:: Exercise input ::

(* ===== verification/Docs.v ===== *)
(** * The document checks of the repository (ci/validate_docs.py)

    A static validator that CI runs over the Markdown files: front matter,
    completeness of the document set, paths of [source_of_truth], banned words,
    placeholders, secrets, links and line budgets. The file system is a tree
    without symbolic links; a file is its decoded text or the error of reading
    it. A check returns the findings it appends. *)
From S2P Require Import Prelude PyText Json StoreState Regex.

(** ** Constants *)

Definition REQUIRED_KEYS : list utext := u <$>
  ["doc_id"; "product"; "class"; "entry"; "doc_type"; "title"; "audience"; "status"; "version";
   "updated"; "owner"; "source_of_truth"].
Definition VALID_CLASS : list utext := u <$> ["core"; "platform"; "app"].
Definition VALID_ENTRY : list utext := u <$> ["developer"; "service"; "guided-ui"; "none"].
Definition VALID_STATUS : list utext := u <$> ["draft"; "review"; "stable"; "deprecated"].
Definition VALID_DOC_TYPE : list utext := u <$>
  ["readme"; "product-page"; "get-started"; "api-reference"; "config-reference"; "architecture";
   "troubleshooting"; "recipe"; "changelog"; "guide"].
Definition LINE_BUDGET : list (utext * Z) :=
  [(u "get-started", 120); (u "troubleshooting", 250); (u "architecture", 250); (u "recipe", 80);
   (u "config-reference", 400)].
Definition GUIDED_UI_BUDGET : Z := 100.

Definition TIER1 : list (utext * utext * list utext) :=
  [(u "core", u "developer", u <$> ["docs/api-reference.md"; "docs/config-reference.md";
      "docs/architecture.md"; "CHANGELOG.md"]);
   (u "core", u "service", u <$> ["docs/api-reference.md"; "docs/config-reference.md";
      "docs/architecture.md"; "docs/troubleshooting.md"; "CHANGELOG.md"]);
   (u "platform", u "developer", u <$> ["docs/api-reference.md"; "docs/config-reference.md";
      "docs/architecture.md"; "CHANGELOG.md"]);
   (u "platform", u "service", u <$> ["docs/api-reference.md"; "docs/config-reference.md";
      "docs/architecture.md"; "docs/troubleshooting.md"; "docs/guides"; "CHANGELOG.md"]);
   (u "app", u "developer", u <$> ["docs/api-reference.md"; "docs/config-reference.md"; "CHANGELOG.md"]);
   (u "app", u "service", u <$> ["docs/api-reference.md"; "docs/config-reference.md";
      "docs/troubleshooting.md"; "CHANGELOG.md"]);
   (u "app", u "guided-ui", u <$> ["docs/troubleshooting.md"; "docs/img"; "CHANGELOG.md"])].
Definition TIER0 : list utext := u <$> ["README.md"; "docs/product-page.md"; "docs/get-started.md"].
Definition TIER1_MIN_COUNT : list (utext * utext * list (utext * Z)) :=
  [(u "core", u "developer", [(u "docs/recipes", 2)]);
   (u "platform", u "developer", [(u "docs/recipes", 2)]);
   (u "app", u "developer", [(u "docs/recipes", 2)])].

Definition FORBIDDEN_ZH : list utext := u <$>
  ["强大的"; "十分强大"; "业界领先"; "行业领先"; "领先的"; "极致的"; "极致"; "完美的"; "完美"; "顶级";
   "顶尖"; "最强"; "首屈一指"; "革命性"; "颠覆性"; "颠覆"; "划时代"; "里程碑"; "黑科技"; "一站式"; "全场景";
   "全栈赋能"; "赋能"; "闭环打通"; "打通"; "无与伦比"; "卓越"; "惊艳"; "灵动"; "丝滑"; "无缝"; "海量"; "超高";
   "超低"].
Definition FORBIDDEN_EN : list utext := u <$>
  ["powerful"; "robust"; "world-class"; "best-in-class"; "cutting-edge"; "state-of-the-art";
   "industry-leading"; "seamless"; "blazing"; "revolutionary"; "game-changing"; "effortless";
   "unparalleled"].
Definition HTML_SAFE : list utext := u <$>
  ["br"; "/br"; "p"; "/p"; "b"; "/b"; "i"; "/i"; "code"; "/code"; "span"; "/span"; "div"; "/div";
   "table"; "/table"; "tr"; "/tr"; "td"; "/td"; "th"; "/th"; "a"; "/a"; "img"; "/img"; "svg"; "/svg";
   "script"; "/script"; "style"; "/style"; "html"; "/html"].
Definition IP_ALLOW : list utext := u <$> ["127.0.0.1"; "0.0.0.0"; "255.255.255.255"].

Definition slash : N := 47.
Definition char_in (l : utext) (c : N) : bool := bool_decide (c ∈ l).
Definition alnum (c : N) : bool := ascii_letter c || ascii_digit c.

(** ** Patterns *)

Section patterns.
Context `{Unicode}.
#[local] Open Scope rx_scope.

Definition PLACEHOLDER_RE : rx :=
  lit "<" +++ NotAhead (lit "http" +++ Opt (lit "s") +++ lit ":" || lit "mailto:") +++
  Grp 1 (Rep true (fun c => negb (char_in [60; 62; 10]%N c)) 0 (Some 40%nat)) +++ lit ">".
(** A class of [A-Za-z0-9] under [(?i)]. *)
Definition alnum_i (c : N) : bool := alnum (fold_case c).
Definition SECRET_PATTERNS : list (rx * utext) :=
  [(lit "sk-" +++ Rep true alnum 16 None, u "possible OpenAI-style API key");
   (lit "AKIA" +++ times 16 (fun c => ascii_digit c || within 65 90 c)%bool, u "possible AWS Access Key");
   (lit_i (u "bearer") +++ plus u_space +++
      Rep true (fun c => alnum_i c || char_in (u "._-") c)%bool 24 None, u "possible hardcoded Bearer token");
   (Grp 1 (lit_i (u "password") || lit_i (u "passwd") || lit_i (u "secret") || lit_i (u "token")) +++
      star u_space +++ Chr (char_in (u ":=")) +++ star u_space +++ Chr is_quote +++
      Rep true (fun c => negb (is_quote c || u_space c))%bool 8 None +++ Chr is_quote,
    u "possible hardcoded password")].
Definition octet : rx := Rep true is_decimal 1 (Some 3%nat).
Definition IP_RE : rx :=
  Bound +++ Grp 1 octet +++ lit "." +++ Grp 2 octet +++ lit "." +++ Grp 3 octet +++ lit "." +++
  Grp 4 octet +++ Bound.
Definition LINK_RE : rx :=
  lit "](" +++ Grp 1 (plus (fun c => negb ((c =? 41)%N || u_space c))%bool) +++ lit ")".
Definition KEY_RE : rx :=
  Start +++ Grp 1 (Chr (fun c => ascii_letter c || (c =? 95)%N)%bool +++
                   star (fun c => alnum c || char_in (u "_-") c)%bool) +++
  star u_space +++ lit ":" +++ star u_space +++ Grp 2 (star any) +++ End_.
Definition ITEM_RE : rx :=
  Start +++ star u_space +++ lit "-" +++ plus u_space +++ Grp 1 (plus any) +++ End_.
Definition DATE_RE : rx :=
  Start +++ times 4 is_decimal +++ lit "-" +++ times 2 is_decimal +++ lit "-" +++ times 2 is_decimal +++ End_.
Definition id_char (c : N) : bool := within 97 122 c || ascii_digit c || (c =? 45)%N.
Definition DOC_ID_RE : rx :=
  Start +++ plus id_char +++ lit "/" +++ plus id_char +++ Opt (Grp 1 (lit "/" +++ plus id_char)) +++ End_.
Definition RANGE_RE : rx := lit "#L" +++ Grp 1 (plus is_decimal) +++ Opt (lit "-L" +++ Grp 2 (plus is_decimal)).
Definition word_re (w : utext) : rx := Bound +++ lit_i w +++ Bound.
Definition COMMENT_RE : rx := lit "<!--" +++ Rep false any 0 None +++ lit "-->".
Definition TAG_RE : rx := Start +++ Opt (lit "/") +++ Grp 1 (Chr ascii_letter +++ star alnum).
Definition SCHEME_RE : rx :=
  Start +++ Chr ascii_letter +++ star (fun c => alnum c || char_in (u "+.-") c)%bool +++ lit ":".
End patterns.

(** ** Data *)

Inductive level : Type := ERROR | WARN | INFO.
#[export] Instance level_eq_dec : EqDecision level.
Proof. solve_decision. Defined.
Record Finding : Type := mkFinding {
  fd_level : level; fd_code : utext; fd_file : utext; fd_line : Z; fd_msg : utext
}.
Definition level_text (l : level) : utext :=
  u (match l with ERROR => "ERROR" | WARN => "WARN" | INFO => "INFO" end).
Definition finding_str (f : Finding) : utext :=
  let loc := if (fd_line f =? 0) then fd_file f else fd_file f ++ u ":" ++ unum (fd_line f) in
  u "[" ++ level_text (fd_level f) ++ u "] " ++ fd_code f ++ u " " ++ loc ++ u "  " ++ fd_msg f.

Inductive meta_val : Type := MText (t : utext) | MList (l : list utext).
Definition meta_map : Type := list (utext * meta_val).
Record Doc : Type := mkDoc { d_path : utext; d_meta : meta_map; d_body_start : Z; d_body_lines : Z }.
(* ===== verification/Routing.v ===== *)
(** * The HTTP surface (the routers of routes/, build_app in app.py)

    The route table: every decorator of every router with its path, its
    endpoint and the guard among its dependencies, in the order build_app
    includes the routers. Choosing a route is Starlette's work: [Starlette] is
    that function, [StarletteLaws] its documented behaviour: the first route
    that matches path and method, where [{name}] stands for one segment that is
    not empty; else 405 when a route has the path; else, with
    [redirect_slashes], a 307 to the path with the last slash added or taken
    away when a route has that; else 404. The routes that fusion_core's
    create_app puts in front of the table (/health, /docs and the like) are a
    parameter too: build_app puts no guard before them. A request reaches the
    router when the middlewares pass it on; FastAPI answers a body that is not
    JSON with 422 before it runs a dependency. *)
From S2P Require Import Prelude PyText StoreState Prims AuditLog Tenants Rbac Users Tokens.
From S2P Require Import Crypto Jwt Jwks Auth StoreSteps Invariants AuditProps AuthLemmas Deps.
From S2P Require Import MemberRoutes RouteProps Redis DataPlane AuditRoutes.

(** ** The table *)

(** The guard of a route: the dependency that carries [__fusion_guard__]. *)
Inductive Guard : Type :=
  | Public | Bearer | ServiceToken | TenantAdmin | AdminOrService | Permission (resource action : string).
#[export] Instance Guard_eq_dec : EqDecision Guard.
Proof. solve_decision. Defined.
(** [__fusion_guard__] *)
Definition fusion_guard (g : Guard) : option (string * string) :=
  match g with
  | Public => None
  | Bearer => Some ("*", "bearer")
  | ServiceToken => Some ("*", "service")
  | TenantAdmin => Some ("*", "admin")
  | AdminOrService => Some ("audit", "read")
  | Permission resource action => Some (resource, action)
  end.
(* ===== verification/SurfaceWitnesses.v ===== *)
(** * Concrete runs of the outer surfaces

    Inputs at which the hypotheses of the properties of leases, data plane,
    handlers, signup, identity providers, SCIM and configuration hold, with the
    stand-in libraries. *)
From S2P Require Import Prelude PyText StoreState Prims AuditLog Tenants Rbac Users Keys.
From S2P Require Import Tokens Ledger Crypto Jwt Jwks Auth StoreSteps Invariants KeyProps AuthLemmas.
From S2P Require Import Deps MemberRoutes RateLimit JoinRoutes Redis Leases Cache CacheProps DataPlane PlaneProps.
From S2P Require Import Webhook TenantRoutes AdminRoutes PlaneRouteProps SecretProps Email AuthRoutes.
From S2P Require Import AuditRoutes Config Provision ProvisionProps Registration.
From S2P Require Import Oidc OidcProps Scim ScimProps Client Routing Witnesses.
Open Scope Z_scope.

#[local] Existing Instances toy_hashlib toy_argon2 toy_jwt toy_aead toy_rsa toy_totp toy_hmac toy_redis
  toy_hash_laws toy_argon2_laws toy_jwt_laws toy_aead_laws toy_redis_laws.

(** The answer of a run that is known to succeed. *)
Definition got {A S} (dflt : A) (r : res A * S) : A := match r.1 with Ok a => a | Raise _ => dflt end.
Lemma got_ok {A S} (dflt : A) (x : res A * S) : is_ok x.1 = true -> x = (Ok (got dflt x), x.2).
Proof. by destruct x as [[]]. Qed.
(** No key in Redis. *)
Definition w_redis : redis := (∅ : gmap string rentry).
Lemma w_no_leases t : no_leases t w_redis.
Proof. intros tid. reflexivity. Qed.

(** ** Leases and the data plane *)

Definition w_leases : list (Z * lease_call) :=
  [(sec 1000, Acquire "a" "acme" 1); (sec 1001, Acquire "b" "acme" 1); (sec 1002, Release "acme" "acme:a")].
Lemma leases_refine_semaphore_witness :
  exists A, history_allowed 120 w_leases (lease_run 120 w_leases w_redis).1 sem_empty A.
Proof.
  apply (leases_refine_semaphore 120 (sec 1000)).
  - lia.
  - unfold sec. lia.
  - apply w_no_leases.
  - simpl. unfold sec. lia.
Defined.

(** A tenant with an administrator and an API key. *)
Definition w_team : Store :=
  exec (OpAddMember t0 "default" "usr_admin" "tenant_admin" None)
    (exec (OpCreateUser t0 "salt" "usr_admin" "admin" "pw" None false true None)
       (exec (OpCreateTenant t0 "default" "Default" "team" "invite") init_store)).
Definition w_keyed : Store := exec (OpCreateApiKey t0 "raw" "one" "default" None []) w_team.
Lemma w_keyed_reach : reach key_draws_ok w_keyed.
Proof.
  apply reach_step.
  - repeat (apply reach_step; [|exact I]). apply reach_init.
  - split; [reflexivity|]. intros k r. discriminate.
Qed.
Definition w_env (cache : bool) : Env := mkEnv (sec 3000) "1970-01-01" "uuid" "ns" 120 cache.
Definition w_plane : Plane := mkPlane w_keyed w_redis.
Definition w_authreq : AuthorizeRequest := mkAuthorizeRequest "fmu_raw" "default" "chat" "m1".
#[local] Abbreviation w_authorized := (_authorize (w_env false) w_authreq w_plane).
#[local] Abbreviation w_resp := (got (_refuse INVALID_API_KEY "") w_authorized).
Lemma w_sem : sem_rel 120 (sec 3000) w_redis sem_empty.
Proof. apply sem_rel_empty, w_no_leases. Qed.
Lemma w_fresh c : fresh_lease (w_env c) sem_empty.
Proof. intros tid. reflexivity. Qed.

Lemma authorize_sound_witness :
  w_authorized = (Ok w_resp, w_authorized.2) /\
  exists k, get_api_key_by_hash (sha256 "fmu_raw") w_keyed = Some k /\ as_lease_id w_resp = "default:uuid".
Proof.
  assert (w_authorized = (Ok w_resp, w_authorized.2)) as Ha by (apply got_ok; run). split; [exact Ha|].
  destruct (authorize_sound (w_env false) w_authreq w_plane w_plane w_resp w_authorized.2 sem_empty)
    as (k & tenant & H1 & _).
  - unfold w_env, sec. simpl. lia.
  - simpl. lia.
  - apply w_sem.
  - apply w_fresh.
  - reflexivity.
  - exact Ha.
  - run.
  - exists k. split; [exact H1|run].
Defined.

:::

Assignment >>
Your reply must contain exactly the lines from the first line of the data through the line holding "without symbolic links;", and nothing more.

Finished exercise >>
(* ===== verification/Docs.v ===== *)
(** * The document checks of the repository (ci/validate_docs.py)

    A static validator that CI runs over the Markdown files: front matter,
    completeness of the document set, paths of [source_of_truth], banned words,
    placeholders, secrets, links and line budgets. The file system is a tree
    without symbolic links; a file is its decoded text or the error of reading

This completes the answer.